ICD-10 to HCC Mapping
| ICD-10 Code | Description | Billable | HCC Mapping |
|---|---|---|---|
| C34.10 | Malignant neoplasm of upper lobe, unspecified bronchus or lung | Yes | HCC 21 |
| C34.11 | Malignant neoplasm of upper lobe, right bronchus or lung | Yes | HCC 21 |
| C34.12 | Malignant neoplasm of upper lobe, left bronchus or lung | Yes | HCC 21 |
| C34.30 | Malignant neoplasm of lower lobe, unspecified bronchus or lung | Yes | HCC 21 |
| C34.90 | Malignant neoplasm of unspecified part of unspecified bronchus or lung | Yes | HCC 21 |
| C34.91 | Malignant neoplasm of unspecified part of right bronchus or lung | Yes | HCC 21 |
| C34.92 | Malignant neoplasm of unspecified part of left bronchus or lung | Yes | HCC 21 |
| C34.31 | Malignant neoplasm of lower lobe, right bronchus or lung | Yes | HCC 21 |
| C34.32 | Malignant neoplasm of lower lobe, left bronchus or lung | Yes | HCC 21 |
| C78.00 | Secondary malignant neoplasm of unspecified lung | Yes | HCC 22 |
| Z85.118 | Personal history of other malignant neoplasm of bronchus and lung | Yes | No HCC |
RAF weights are community, non-dual, aged base coefficients from the CMS-HCC V28 model (PY2026). Verify against the latest CMS rate announcement for payment calculations.
Documentation Tips
Document the specific lobe (upper, middle, lower, main bronchus) and laterality (right, left) of the primary tumor.

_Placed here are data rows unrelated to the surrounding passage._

(* ===== verification/Num.v ===== *)
(** What printing and parsing of integers guarantee together: the scanners
    agree with unbounded arithmetic up to the width of their result, printing
    and parsing are inverse, the length announced for a [NULL] destination is
    the length stored, and the places where the code leaves these rules. *)
From S2P Require Import Prelude Digits FmtNum ScanNum.

(** * Netstrings as they are written *)

Definition netstring (p : list Z) : list Z :=
  (dec_char <$> numeral 10 (Z.of_nat (length p))) ++ ":"%C :: p ++ [","%C].

(** * Lemmas *)

Lemma dec_val_char (d : Z) : 0 <= d < 10 -> dec_val (dec_char d) = d.
Proof. intros. unfold dec_val, dec_char. zmod. Qed.

Lemma hexval_char (d : Z) : 0 <= d < 16 -> hexval (hex_char d) = d.
Proof.
  intros Hd. assert (is_u8 d) as Hb by (unfold is_u8; lia).
  assert (forall c, is_u8 c -> (16 <=? c) || (hexval (hex_char c) =? c) = true)
    as H by (intros c Hc; by_bytes c).
  specialize (H d Hb). lia.
Qed.

Lemma numeral_fits (B i : Z) :
  Z.of_nat (length (numeral B i)) <= u64 (-1).
Proof.
  pose proof (numeral_length B i).
  change (u64 (-1)) with 18446744073709551615. lia.
Qed.

Lemma nonzero_count {A} (B i : Z) (a b : A) :
  2 <= B -> 0 <= i ->
  (if (length (numeral B i) =? 0)%nat then a else b) = b.
Proof.
  intros. pose proof (numeral_nonempty B i).
  destruct (Nat.eqb_spec (length (numeral B i)) 0); [lia|done].
Qed.
Lemma scan_ldap_escape (c : Z) (s : list Z) (i : nat) :
  is_u8 c ->
  scan_ldapescape ("\"%C :: hex2 c ++ s) i =
    '(r, n) ← scan_ldapescape s (i + 3)%nat; Some (c :: r, n).
Proof.
  intros Hc. pose proof (read_hex2_spec c s Hc) as R. unfold hex2 in *.
  cbn [app scan_ldapescape] in *. cbn [Z.eqb Pos.eqb].
  rewrite R. cbn [mbind option_bind].
  by replace (i + 3)%nat with (S (S (S i))) by lia.
Qed.

Lemma scan_ldap_literal (c : Z) (s : list Z) (i : nat) :
  c <> 0 -> c <> "\"%C ->
  scan_ldapescape (c :: s) i =
    '(r, n) ← scan_ldapescape s (i + 1)%nat; Some (c :: r, n).
Proof.
  intros H0 H1. cbn [scan_ldapescape]. zfalse (c =? 0). zfalse (c =? "\"%C).
  by rewrite Nat.add_1_r.
Qed.

#[export] Instance ldap_code : HexCode ldap_enc scan_ldapescape 3.
Proof.
  split.
  - intros c Hc. unfold ldap_enc.
    destruct (enc_cases "\"%C c ((c =? "*"%C) || (c =? "("%C) || (c =? ")"%C) ||
      (c =? 0) || (c =? "\"%C) || (c <? " "%C))) as (l & E & Hl); [done|done|].
    exists l. split; [|done]. by rewrite <- E; case_match.
  - intros c l s i Hc. unfold ldap_enc. case_match eqn:E; intros [= <-].
    + by apply scan_ldap_escape.
    + apply scan_ldap_literal; intros ->; by vm_compute in E.
  - done.
Qed.

#[export] Instance ldap2_code (escapeme junk : list Z) :
  nonul escapeme -> HexCode (ldap2_enc (zstr escapeme junk)) scan_ldapescape 3.
Proof.
  intros He. split.
  - intros c Hc. unfold ldap2_enc.
    destruct ((c =? "\"%C) || (c <? " "%C)) eqn:E.
    + destruct (enc_cases "\"%C c true) as (l & [= <-] & Hl); [done|done|]. eauto.
    + unfold is_u8 in Hc. rewrite strchr_hit_spec by (done || lia). simpl.
      destruct (enc_cases "\"%C c (bool_decide (c ∈ escapeme))) as (l & H & Hl);
        [done|done|]. exists l. split; [|done]. by rewrite <- H; case_bool_decide.
  - intros c l s i Hc. unfold ldap2_enc.
    destruct ((c =? "\"%C) || (c <? " "%C)) eqn:E.
    + intros [= <-]. by apply scan_ldap_escape.
    + unfold is_u8 in Hc. rewrite strchr_hit_spec by (done || lia). simpl.
      case_bool_decide; intros [= <-].
      * by apply scan_ldap_escape.
      * apply scan_ldap_literal; lia.
  - done.
Qed.

(** [escapes] always answers: within the terminated string. *)
Lemma escapes_total (escapeme junk : list Z) (c : Z) :
  nonul escapeme -> exists b, escapes (zstr escapeme junk) c = Some b.
Proof.
  intros He. unfold escapes. rewrite str_chr_spec by done. simpl.
  set (k := span _ escapeme). pose proof (span_le (fun x => negb (x =? c)) escapeme).
  unfold load, zstr. destruct ((escapeme ++ 0 :: junk) !! k) as [e|] eqn:E.
  - simpl. eauto.
  - apply lookup_ge_None in E. rewrite length_app in E. simpl in E. fold k in H. lia.
Qed.
(** The two decoders agree on the characters they share a meaning for; one
    proof serves both, from what a step does to the register. *)
Section decoder.
Context (alpha : list Z) (dec : Z -> Z)
  (loop : list Z -> nat -> Z -> Z -> nat -> nat -> nat ->
          option (list Z * nat * nat))
  (Hdec : forall v, 0 <= v < 64 -> dec (sextet alpha v) = v)
  (Hloop : forall c s pos t bits i j orig, 0 <= dec c ->
     loop (c :: s) pos t bits i j orig =
       let t := u16 (Z.lor (Z.shiftl t 6) (dec c)) in
       let bits := u16 (bits + 6) in
       if 8 <=? bits then
         let bits := bits - 8 in
         '(l, d, n) ← loop s (S pos) t bits (S i)
            (if bits =? 0 then S i else j) (if bits =? 0 then S pos else orig);
         Some (u8 (Z.shiftr t bits) :: l, d, n)
       else loop s (S pos) t bits i j orig).

Lemma step_0 (v : Z) s pos t i j orig : 0 <= v < 64 ->
  loop (sextet alpha v :: s) pos t 0 i j orig =
    loop s (S pos) (u16 (t * 64 + v)) 6 i j orig.
Proof. intros Hv. rewrite Hloop, Hdec, b64_shift_in by (rewrite ?Hdec; lia). done. Qed.

Lemma step_6 (v : Z) s pos t i j orig : 0 <= v < 64 ->
  loop (sextet alpha v :: s) pos t 6 i j orig =
    '(l, d, n) ← loop s (S pos) (u16 (t * 64 + v)) 4 (S i) j orig;
    Some (u8 (u16 (t * 64 + v) / 16) :: l, d, n).
Proof.
  intros Hv. rewrite Hloop, Hdec, b64_shift_in by (rewrite ?Hdec; lia).
  change (u16 (6 + 6)) with 12. cbv zeta. change (8 <=? 12) with true.
  change (12 - 8) with 4. change (4 =? 0) with false. cbv iota.
  by rewrite (shiftr_pow _ 4 16).
Qed.

Lemma step_4 (v : Z) s pos t i j orig : 0 <= v < 64 ->
  loop (sextet alpha v :: s) pos t 4 i j orig =
    '(l, d, n) ← loop s (S pos) (u16 (t * 64 + v)) 2 (S i) j orig;
    Some (u8 (u16 (t * 64 + v) / 4) :: l, d, n).
Proof.
  intros Hv. rewrite Hloop, Hdec, b64_shift_in by (rewrite ?Hdec; lia).
  change (u16 (4 + 6)) with 10. cbv zeta. change (8 <=? 10) with true.
  change (10 - 8) with 2. change (2 =? 0) with false. cbv iota.
  by rewrite (shiftr_pow _ 2 4).
Qed.

Lemma step_2 (v : Z) s pos t i j orig : 0 <= v < 64 ->
  loop (sextet alpha v :: s) pos t 2 i j orig =
    '(l, d, n) ← loop s (S pos) (u16 (t * 64 + v)) 0 (S i) (S i) (S pos);
    Some (u8 (u16 (t * 64 + v)) :: l, d, n).
Proof.
  intros Hv. rewrite Hloop, Hdec, b64_shift_in by (rewrite ?Hdec; lia).
  change (u16 (2 + 6)) with 8. cbv zeta. change (8 <=? 8) with true.
  change (8 - 8) with 0. change (0 =? 0) with true. cbv iota.
  by rewrite (shiftr_pow _ 0 1), Z.div_1_r.
Qed.

Lemma group_loop (a b c : Z) s pos t i j orig :
  is_u8 a -> is_u8 b -> is_u8 c ->
  exists t', loop ((sextet alpha <$> sextets [a; b; c]) ++ s) pos t 0 i j orig =
    '(l, d, n) ← loop s (4 + pos)%nat t' 0 (3 + i) (3 + i) (4 + pos);
    Some (a :: b :: c :: l, d, n).
Proof.
  intros Ha Hb Hc. cbn [sextets fmap list_fmap app].
  rewrite step_0, step_6, step_4, step_2 by zmod.
  rewrite byte_2, byte_3, byte_4 by done.
  match goal with |- context [loop s (S (S (S (S pos)))) ?x] => exists x end.
  change (4 + pos)%nat with (S (S (S (S pos)))).
  change (3 + i)%nat with (S (S (S i))).
  by destruct (loop s (S (S (S (S pos))))) as [[[l d] n]|].
Qed.
End decoder.

Lemma base64_loop_step c s pos t bits i j orig :
  0 <= base64_dec c ->
  scan_base64_loop (c :: s) pos t bits i j orig =
    let t := u16 (Z.lor (Z.shiftl t 6) (base64_dec c)) in
    let bits := u16 (bits + 6) in
    if 8 <=? bits then
      let bits := bits - 8 in
      '(l, d, n) ← scan_base64_loop s (S pos) t bits (S i)
         (if bits =? 0 then S i else j) (if bits =? 0 then S pos else orig);
      Some (u8 (Z.shiftr t bits) :: l, d, n)
    else scan_base64_loop s (S pos) t bits i j orig.
Proof. intros H. cbn [scan_base64_loop]. zfalse (base64_dec c <? 0). reflexivity. Qed.

(** The URL decoder without the positions it does not keep. *)
Definition url_loop (s : list Z) (pos : nat) (t bits : Z) (i j orig : nat)
  : option (list Z * nat * nat) := scan_base64url_loop s pos t bits i.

Clearly state whether the cancer is an active malignancy under current treatment or in remission/surveillance.
Document the histological type when known: non-small cell (adenocarcinoma, squamous cell) vs. small cell lung cancer.
Record the TNM staging if available, as it supports medical decision-making documentation.
Document current treatment: chemotherapy, immunotherapy, radiation, targeted therapy, or surgical resection history.
Code metastatic sites separately (C78-C79) in addition to the primary lung cancer code when metastatic disease is documented.
When cancer is in remission or the patient has only a personal history, use Z85.118 instead of the active malignancy code.
Common Coding Mistakes
Continuing to code active malignancy (C34.x) when the cancer has been treated and is in remission — personal history codes (Z85.118) should be used.
Failing to code metastatic sites separately when distant metastases are documented (brain, bone, liver, adrenal).
Not specifying the lobe and laterality when the information is available in pathology or imaging reports.
Confusing primary lung cancer (C34.x) with metastatic cancer to the lung (C78.0x) — the distinction is clinically and coding-critical.
V24 to V28 Changes
V28 maps lung cancer to HCC 21 (Lung and Other Severe Cancers), which carries one of the highest RAF weights in the model at approximately 1.014. Under V24, lung cancer mapped to HCC 9 (Lung and Other Severe Cancers) with a different weight. V28 recalibrated the cancer hierarchy, consolidating several severe cancer types into HCC 21 while creating separate tiers for less severe cancers. The high RAF weight reflects the intensive resource utilization associated with active lung cancer treatment.